Mr Cook was a driver. He had hurt his shoulder in a workplace accident and had been unable to drive since. Mr Cook was on the waiting list for corrective surgery but was unable to provide Metrobus with a date for his operation. He was dismissed on the grounds of capability.
Metrobus conceded that it had failed to comply with the standard disciplinary and dismissal procedure when it dismissed Mr Cook. It had not sent a “step 1” letter setting out the circumstances leading it to contemplate dismissal.
The Tribunal found that Mr Cook had been automatically unfairly dismissed. In light of the failure to follow statutory procedure, Mr Cook’s unfair dismissal award was uplifted by 40%. Metrobus appealed.
The Tribunal had found that the failures on the part of the employer were serious. Metrobus was a large employer with substantial resources yet had failed to comply with the procedures. The EAT held that the Tribunal was correct in linking the value of the uplift to the equity of the case and upheld the 40% uplift.

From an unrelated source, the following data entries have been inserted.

(* ===== verification/GetNum.v ===== *)
(** * GetNum: old/single_hop/xattr/get_num.c

    Numbers on the command line: [strtol] with the base the flags select, and
    the checks [getNum] makes on its result.  A check that fails prints a
    message and ends the process with EXIT_FAILURE. *)

From S2P Require Import Prelude CText Effects Strtol.

(** ** get_num.c *)

Definition GN_NONNEG : Z := 1.
Definition GN_GT_0 : Z := 2.
Definition GN_ANY_BASE : Z := 64.
Definition GN_BASE_8 : Z := 128.
Definition GN_BASE_16 : Z := 256.

Definition has_flag (flags f : Z) : bool := negb (Z.land flags f =? 0).

Definition EXIT_FAILURE : Z := 1.

(** Only the process status of the diagnostic is modelled. *)
Definition gnFail {A} : outcome A := Exit EXIT_FAILURE.

Definition getNum (arg : option (list ascii)) (flags : Z) : outcome Z :=
  match arg with
  | None | Some [] => gnFail
  | Some s =>
      let base := if has_flag flags GN_ANY_BASE then 0
                  else if has_flag flags GN_BASE_8 then 8
                  else if has_flag flags GN_BASE_16 then 16 else 10 in
      let '(res, erange, endptr) := strtol s base in
      if erange : bool then gnFail
      else if bool_decide (endptr <> []) then gnFail
      else if has_flag flags GN_NONNEG && (res <? 0) then gnFail
      else if has_flag flags GN_GT_0 && (res <=? 0) then gnFail
      else Ok res
  end.

Definition getLong (arg : option (list ascii)) (flags : Z) : outcome Z := getNum arg flags.

Definition getInt (arg : option (list ascii)) (flags : Z) : outcome Z :=
  res ← getNum arg flags;
  if (2 ^ 31 - 1 <? res) || (res <? - 2 ^ 31) then gnFail else Ok (i32 res).

Example getInt_hex : getInt (Some (chars "0x1F")) GN_ANY_BASE = Ok 31.
Proof. by vm_compute. Qed.

Example getInt_octal : getInt (Some (chars " -017")) GN_ANY_BASE = Ok (-15).
Proof. by vm_compute. Qed.

Example getLong_out_of_range : getLong (Some (chars "9223372036854775808")) 0 = Exit 1.
Proof. by vm_compute. Qed.

(** ** Correctness *)

(** Flags that leave the base decimal. *)
Definition decimal_flags (flags : Z) : Prop :=
  has_flag flags GN_ANY_BASE = false /\ has_flag flags GN_BASE_8 = false /\ has_flag flags GN_BASE_16 = false.

Definition allowed (flags n : Z) : bool :=
  negb (has_flag flags GN_NONNEG && (n <? 0)) && negb (has_flag flags GN_GT_0 && (n <=? 0)).

Lemma getNum_dec n l flags :
  - 2 ^ 63 <= n < 2 ^ 63 -> no_digit l -> decimal_flags flags ->
  getNum (Some (dec n ++ l)) flags =
    if bool_decide (l = []) && allowed flags n then Ok n else Exit EXIT_FAILURE.
Proof.
  intros Hn Hl (F1 & F2 & F3). unfold getNum.
  destruct (dec n ++ l) as [|c r] eqn:E.
  { apply app_eq_nil in E as [E _]. by apply dec_nonempty in E. }
  rewrite F1, F2, F3, <- E, strtol_dec by done. unfold allowed.
  destruct l; [|done]. rewrite (bool_decide_eq_true_2 ([] = [])) by done.
  rewrite bool_decide_eq_false_2 by tauto.
  by destruct (has_flag flags GN_NONNEG && (n <? 0)), (has_flag flags GN_GT_0 && (n <=? 0)).
Qed.

(** A decimal [int] is returned exactly when the flags allow its sign. *)
Theorem getInt_decimal n flags :
  - 2 ^ 31 <= n < 2 ^ 31 -> decimal_flags flags ->
  getInt (Some (dec n)) flags = if allowed flags n then Ok n else Exit EXIT_FAILURE.
Proof.
  intros Hn Hf. unfold getInt. rewrite <- (app_nil_r (dec n)), getNum_dec by (done || lia).
  rewrite bool_decide_eq_true_2 by done. cbn [andb]. destruct (allowed flags n); [|done].
  unfold mbind; cbn [outcome_bind]. rewrite i32_small by lia. zcases; simpl; try lia. done.
Qed.

(** A number that is followed by anything but digits is refused. *)
Theorem getNum_trailing n c l flags :
  - 2 ^ 63 <= n < 2 ^ 63 -> digit_val c = None -> decimal_flags flags ->
  getNum (Some (dec n ++ c :: l)) flags = Exit EXIT_FAILURE.
Proof. intros Hn Hc Hf. by rewrite getNum_dec. Qed.

Lemma getNum_sound arg flags n : getNum arg flags = Ok n -> - 2 ^ 63 <= n < 2 ^ 63 /\ allowed flags n = true.
Proof.
  unfold getNum, allowed. destruct arg as [[|c s]|]; try done.
  destruct (strtol (c :: s) _) as [[res er] rest] eqn:E. destruct er; [done|].
  case_bool_decide; [done|].
  destruct (has_flag flags GN_NONNEG && (res <? 0)) eqn:E1; [done|].
  destruct (has_flag flags GN_GT_0 && (res <=? 0)) eqn:E2; [done|]. intros [= <-]. rewrite E1, E2.
  split; [|done]. match type of E with strtol ?t ?b = _ => pose proof (strtol_range t b) as Hr end.
  by rewrite E in Hr.
Qed.

(** C40: whatever the text and the base, a result is in the range of an [int] and has
    the sign the flags ask for. *)
Theorem getInt_sound arg flags n :
  getInt arg flags = Ok n -> - 2 ^ 31 <= n < 2 ^ 31 /\ allowed flags n = true.
Proof.
  unfold getInt. destruct (getNum arg flags) as [res| | |] eqn:E; try done.
  apply getNum_sound in E as [_ Ha]. unfold mbind; cbn [outcome_bind].
  destruct (_ || _) eqn:Er; [done|]. apply orb_false_iff in Er as [E1%Z.ltb_ge E2%Z.ltb_ge].
  intros [= <-]. rewrite i32_small by lia. split; [lia|done].
Qed.
Lemma create_shadow_ok key (h : H) :
  hi_up h -> zlen key <= zlen shadow_text ->
  exists h', create_shadow key h = (Ok (), h') /\ hi_up h' /\
    hi_view h' = <[key := take (length key) shadow_text]> (hi_view h).
Proof.
  intros Hu Hl. destruct (return_link_ok h key (slice 0 (zlen key) shadow_text) Hu) as (h' & E & U & V).
  exists h'. split; [|split; [done|]].
  - unfold create_shadow. pose proof (zlen_nonneg key).
    erewrite st_bind_Ok; [exact E|]. unfold lift.
    rewrite mem_read_in by (rewrite ?zlen_fmap, ?zlen_app; change (zlen [nul]) with 1; lia).
    rewrite slice_fmap. unfold mbind; cbn [outcome_bind]. rewrite defined_chars.
    rewrite slice_app_l by lia. done.
  - rewrite V. unfold slice. by rewrite drop_0, zlen_to_nat.
Qed.

Lemma create_shadows_ok n key (h : H) :
  hi_up h -> zlen key <= zlen shadow_text ->
  exists h', create_shadows (S n) key h = (Ok (), h') /\ hi_up h' /\
    hi_view h' = <[key := take (length key) shadow_text]> (hi_view h).
Proof.
  revert h. induction n as [|n IH]; intros h Hu Hl; destruct (create_shadow_ok key h Hu Hl) as (h1 & E1 & U1 & V1);
    change (create_shadows (S ?k) key) with (create_shadow key;; create_shadows k key); st_step E1.
  - by exists h1.
  - destruct (IH h1 U1 Hl) as (h2 & E2 & U2 & V2). exists h2. split; [done|]. split; [done|].
    by rewrite V2, V1, insert_insert_eq.
Qed.

(** The ten thousand sets of the program leave one shadow, cut to the length of its
    key, whatever the error flag of the connection says. *)
Lemma redis_create_shadow_leaves connect prog key (h : H) :
  hi_up h -> zlen key <= zlen shadow_text -> is_Some (connect shadow_nodes) ->
  exists h', redis_create_shadow_main connect [prog; key] h = (Ok 0, h') /\
    hi_view h' = <[key := take (length key) shadow_text]> (hi_view h).
Proof.
  intros Hu Hl [b E]. destruct (create_shadows_ok (Z.to_nat 9999) key h Hu Hl) as (h' & E' & _ & V).
  exists h'. split; [|done]. unfold redis_create_shadow_main. rewrite E.
  replace SHADOW_OPS with (S (Z.to_nat 9999)) by (unfold SHADOW_OPS; lia). by st_step E'.
Qed.
End shadows.

(** *** xattr/getxattr.c *)

Definition GET_OPS : nat := Z.to_nat 10000.
Definition XATTR_SIZE : Z := 10000.

(** [getopt (argc, argv, "x")] of the C library: "--" ends the options, and the
    other words may stand between them.  [None] is an unknown option. *)
Fixpoint getopt_x (argv : list (list ascii)) : option (bool * list (list ascii)) :=
  match argv with
  | [] => Some (false, [])
  | arg :: argv' =>
      match arg with
      | "-"%char :: (_ :: _) as flags =>
          if decide (flags = ["-"%char]) then Some (false, argv')
          else if forallb (fun ch => bool_decide (ch = "x"%char)) flags then
            match getopt_x argv' with Some (_, files) => Some (true, files) | None => None end
          else None
      | _ => match getopt_x argv' with Some (hex, files) => Some (hex, arg :: files) | None => None end
      end
  end.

The EAT confirmed that the provisions for uplift are more penal than compensatory in nature. The correct test for an uplift in the top half of the range is whether there has been a clear breach of the procedure.
|What this means for employers|
This case illustrates that Tribunals will use their powers to make large uplifts in cases where an employer (particularly an employer which is large or has significant resources) has disregarded the statutory disciplinary and dismissal procedures. The more blameworthy an employer is in its failure, the larger the uplift is likely to be.